_TASK ITEM_
Each entry must be duplicated precisely, with nothing left out.

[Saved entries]
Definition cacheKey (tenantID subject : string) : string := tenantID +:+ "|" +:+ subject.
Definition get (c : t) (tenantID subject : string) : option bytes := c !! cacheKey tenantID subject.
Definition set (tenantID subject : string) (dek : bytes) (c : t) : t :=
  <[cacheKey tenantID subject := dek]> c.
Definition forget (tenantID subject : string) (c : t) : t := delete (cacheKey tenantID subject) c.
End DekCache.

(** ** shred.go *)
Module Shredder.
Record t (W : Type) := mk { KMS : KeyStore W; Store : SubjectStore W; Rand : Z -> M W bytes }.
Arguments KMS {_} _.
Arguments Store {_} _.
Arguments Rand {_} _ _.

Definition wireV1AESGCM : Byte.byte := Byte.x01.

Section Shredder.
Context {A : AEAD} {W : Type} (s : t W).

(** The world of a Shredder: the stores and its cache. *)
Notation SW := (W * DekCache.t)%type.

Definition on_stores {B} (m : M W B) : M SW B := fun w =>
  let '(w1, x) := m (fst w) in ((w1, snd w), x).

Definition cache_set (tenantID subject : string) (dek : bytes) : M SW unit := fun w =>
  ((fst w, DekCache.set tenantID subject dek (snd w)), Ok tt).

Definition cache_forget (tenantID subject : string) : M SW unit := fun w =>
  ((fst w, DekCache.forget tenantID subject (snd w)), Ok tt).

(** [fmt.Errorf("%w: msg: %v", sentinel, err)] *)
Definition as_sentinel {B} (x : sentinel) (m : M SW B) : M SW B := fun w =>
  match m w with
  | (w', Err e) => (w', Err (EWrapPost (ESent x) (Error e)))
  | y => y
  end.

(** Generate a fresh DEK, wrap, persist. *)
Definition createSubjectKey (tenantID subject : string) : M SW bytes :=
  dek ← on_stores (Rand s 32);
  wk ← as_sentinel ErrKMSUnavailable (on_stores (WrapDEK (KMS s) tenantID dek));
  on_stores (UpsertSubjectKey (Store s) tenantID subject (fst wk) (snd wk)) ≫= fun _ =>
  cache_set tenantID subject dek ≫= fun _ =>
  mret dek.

_SOLUTION TO THIS EXERCISE_
Definition cacheKey (tenantID subject : string) : string := tenantID +:+ "|" +:+ subject.
Definition get (c : t) (tenantID subject : string) : option bytes := c !! cacheKey tenantID subject.
Definition set (tenantID subject : string) (dek : bytes) (c : t) : t :=
  <[cacheKey tenantID subject := dek]> c.
Definition forget (tenantID subject : string) (c : t) : t := delete (cacheKey tenantID subject) c.
End DekCache.

(** ** shred.go *)
Module Shredder.
Record t (W : Type) := mk { KMS : KeyStore W; Store : SubjectStore W; Rand : Z -> M W bytes }.
Arguments KMS {_} _.
Arguments Store {_} _.
Arguments Rand {_} _ _.

Definition wireV1AESGCM : Byte.byte := Byte.x01.

Section Shredder.
Context {A : AEAD} {W : Type} (s : t W).

(** The world of a Shredder: the stores and its cache. *)
Notation SW := (W * DekCache.t)%type.

Definition on_stores {B} (m : M W B) : M SW B := fun w =>
  let '(w1, x) := m (fst w) in ((w1, snd w), x).

Definition cache_set (tenantID subject : string) (dek : bytes) : M SW unit := fun w =>
  ((fst w, DekCache.set tenantID subject dek (snd w)), Ok tt).

Definition cache_forget (tenantID subject : string) : M SW unit := fun w =>
  ((fst w, DekCache.forget tenantID subject (snd w)), Ok tt).

(** [fmt.Errorf("%w: msg: %v", sentinel, err)] *)
Definition as_sentinel {B} (x : sentinel) (m : M SW B) : M SW B := fun w =>
  match m w with
  | (w', Err e) => (w', Err (EWrapPost (ESent x) (Error e)))
  | y => y
  end.

(** Generate a fresh DEK, wrap, persist. *)
Definition createSubjectKey (tenantID subject : string) : M SW bytes :=
  dek ← on_stores (Rand s 32);
  wk ← as_sentinel ErrKMSUnavailable (on_stores (WrapDEK (KMS s) tenantID dek));
  on_stores (UpsertSubjectKey (Store s) tenantID subject (fst wk) (snd wk)) ≫= fun _ =>
  cache_set tenantID subject dek ≫= fun _ =>
  mret dek.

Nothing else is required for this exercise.